### Task prompt
Give only the number of lines in these records that contain the word "eapply".

### Input records

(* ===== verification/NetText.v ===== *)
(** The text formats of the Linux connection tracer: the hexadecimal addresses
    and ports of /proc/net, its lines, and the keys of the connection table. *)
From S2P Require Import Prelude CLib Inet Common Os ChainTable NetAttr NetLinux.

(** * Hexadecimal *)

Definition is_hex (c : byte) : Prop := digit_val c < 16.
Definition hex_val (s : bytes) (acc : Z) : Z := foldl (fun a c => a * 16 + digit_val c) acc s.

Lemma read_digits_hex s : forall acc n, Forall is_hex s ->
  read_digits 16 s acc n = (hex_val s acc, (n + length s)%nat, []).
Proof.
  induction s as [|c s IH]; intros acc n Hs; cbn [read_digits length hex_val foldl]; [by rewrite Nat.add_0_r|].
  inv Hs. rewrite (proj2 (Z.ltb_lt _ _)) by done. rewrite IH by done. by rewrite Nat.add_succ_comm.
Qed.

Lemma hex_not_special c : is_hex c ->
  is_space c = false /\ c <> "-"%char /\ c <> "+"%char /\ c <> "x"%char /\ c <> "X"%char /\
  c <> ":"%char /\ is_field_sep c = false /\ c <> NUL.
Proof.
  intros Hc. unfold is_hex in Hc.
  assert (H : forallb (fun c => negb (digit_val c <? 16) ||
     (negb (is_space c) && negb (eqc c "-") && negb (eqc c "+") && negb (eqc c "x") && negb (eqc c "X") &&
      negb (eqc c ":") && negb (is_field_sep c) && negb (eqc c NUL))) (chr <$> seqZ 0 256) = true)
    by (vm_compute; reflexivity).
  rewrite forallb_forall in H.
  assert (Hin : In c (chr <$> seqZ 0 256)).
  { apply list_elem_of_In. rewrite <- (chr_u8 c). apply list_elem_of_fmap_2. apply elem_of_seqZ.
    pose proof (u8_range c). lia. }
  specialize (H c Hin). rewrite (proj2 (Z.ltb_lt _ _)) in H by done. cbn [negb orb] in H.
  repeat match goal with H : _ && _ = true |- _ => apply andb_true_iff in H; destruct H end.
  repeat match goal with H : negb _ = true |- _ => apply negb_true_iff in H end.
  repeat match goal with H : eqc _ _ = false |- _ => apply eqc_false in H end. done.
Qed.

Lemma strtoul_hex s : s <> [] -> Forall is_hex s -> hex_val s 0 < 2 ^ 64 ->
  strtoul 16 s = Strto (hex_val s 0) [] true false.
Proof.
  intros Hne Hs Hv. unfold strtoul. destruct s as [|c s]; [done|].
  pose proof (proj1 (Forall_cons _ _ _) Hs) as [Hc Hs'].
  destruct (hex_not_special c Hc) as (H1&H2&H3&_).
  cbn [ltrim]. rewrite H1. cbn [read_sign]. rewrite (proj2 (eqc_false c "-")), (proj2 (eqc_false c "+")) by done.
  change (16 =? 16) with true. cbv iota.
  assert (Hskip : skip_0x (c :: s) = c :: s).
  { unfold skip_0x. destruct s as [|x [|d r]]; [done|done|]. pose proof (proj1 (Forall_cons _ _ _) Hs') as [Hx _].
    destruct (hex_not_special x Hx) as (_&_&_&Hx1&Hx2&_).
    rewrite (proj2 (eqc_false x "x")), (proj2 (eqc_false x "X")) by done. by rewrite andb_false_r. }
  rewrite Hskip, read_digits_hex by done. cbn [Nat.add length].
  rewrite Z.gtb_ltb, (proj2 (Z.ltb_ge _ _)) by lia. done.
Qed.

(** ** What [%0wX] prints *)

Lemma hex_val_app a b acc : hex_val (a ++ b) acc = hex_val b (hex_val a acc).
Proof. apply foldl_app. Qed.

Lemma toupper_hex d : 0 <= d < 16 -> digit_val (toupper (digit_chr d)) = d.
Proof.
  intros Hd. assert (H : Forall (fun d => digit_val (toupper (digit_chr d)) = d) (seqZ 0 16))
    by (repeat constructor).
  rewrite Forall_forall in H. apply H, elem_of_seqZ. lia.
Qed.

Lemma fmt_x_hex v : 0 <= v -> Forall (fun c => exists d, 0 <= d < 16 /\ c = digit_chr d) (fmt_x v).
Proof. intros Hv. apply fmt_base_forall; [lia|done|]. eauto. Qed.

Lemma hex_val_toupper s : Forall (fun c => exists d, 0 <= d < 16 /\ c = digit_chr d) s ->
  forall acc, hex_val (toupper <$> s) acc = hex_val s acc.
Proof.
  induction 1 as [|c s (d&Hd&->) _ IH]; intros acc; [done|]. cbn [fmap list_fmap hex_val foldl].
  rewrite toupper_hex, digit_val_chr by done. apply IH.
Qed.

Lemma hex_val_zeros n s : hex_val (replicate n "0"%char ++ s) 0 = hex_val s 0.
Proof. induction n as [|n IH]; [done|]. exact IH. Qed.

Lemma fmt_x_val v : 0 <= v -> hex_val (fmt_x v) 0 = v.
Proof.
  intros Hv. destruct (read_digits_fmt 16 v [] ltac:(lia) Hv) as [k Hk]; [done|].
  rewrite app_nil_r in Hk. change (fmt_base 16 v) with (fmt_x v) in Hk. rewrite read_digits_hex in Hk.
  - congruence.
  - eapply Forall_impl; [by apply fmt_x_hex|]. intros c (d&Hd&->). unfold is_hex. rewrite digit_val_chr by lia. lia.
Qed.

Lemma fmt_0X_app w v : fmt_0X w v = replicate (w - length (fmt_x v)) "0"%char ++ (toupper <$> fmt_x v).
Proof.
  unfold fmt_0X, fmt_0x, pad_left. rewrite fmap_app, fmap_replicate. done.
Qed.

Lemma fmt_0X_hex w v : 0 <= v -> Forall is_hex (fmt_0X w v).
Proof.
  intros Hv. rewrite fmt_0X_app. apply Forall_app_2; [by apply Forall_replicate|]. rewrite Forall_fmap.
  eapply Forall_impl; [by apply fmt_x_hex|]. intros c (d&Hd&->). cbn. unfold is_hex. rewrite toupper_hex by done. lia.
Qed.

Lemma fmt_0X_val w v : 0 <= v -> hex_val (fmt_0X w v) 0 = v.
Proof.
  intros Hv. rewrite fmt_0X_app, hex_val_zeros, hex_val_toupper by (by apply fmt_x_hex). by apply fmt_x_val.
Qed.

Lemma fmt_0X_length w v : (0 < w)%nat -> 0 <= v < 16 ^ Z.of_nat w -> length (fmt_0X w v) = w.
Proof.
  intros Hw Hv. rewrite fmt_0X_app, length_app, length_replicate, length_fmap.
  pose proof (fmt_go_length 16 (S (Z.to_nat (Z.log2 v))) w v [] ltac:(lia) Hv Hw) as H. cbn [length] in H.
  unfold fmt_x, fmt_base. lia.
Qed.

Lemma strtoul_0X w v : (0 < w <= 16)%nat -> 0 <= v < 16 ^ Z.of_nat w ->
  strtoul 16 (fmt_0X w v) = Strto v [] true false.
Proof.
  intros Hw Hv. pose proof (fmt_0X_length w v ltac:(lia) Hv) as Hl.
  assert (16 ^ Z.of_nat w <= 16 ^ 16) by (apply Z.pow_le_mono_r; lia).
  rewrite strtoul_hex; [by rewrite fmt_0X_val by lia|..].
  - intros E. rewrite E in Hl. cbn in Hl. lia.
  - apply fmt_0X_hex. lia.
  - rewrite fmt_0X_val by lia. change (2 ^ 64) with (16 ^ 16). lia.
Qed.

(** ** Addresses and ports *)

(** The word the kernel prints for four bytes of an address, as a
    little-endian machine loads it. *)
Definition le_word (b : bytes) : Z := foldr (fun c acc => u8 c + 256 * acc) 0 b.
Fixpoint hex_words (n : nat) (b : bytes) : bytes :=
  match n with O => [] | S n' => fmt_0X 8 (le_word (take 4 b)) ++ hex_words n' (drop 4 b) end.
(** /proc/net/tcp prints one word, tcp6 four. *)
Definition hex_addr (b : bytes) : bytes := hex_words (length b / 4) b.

### Your solution
2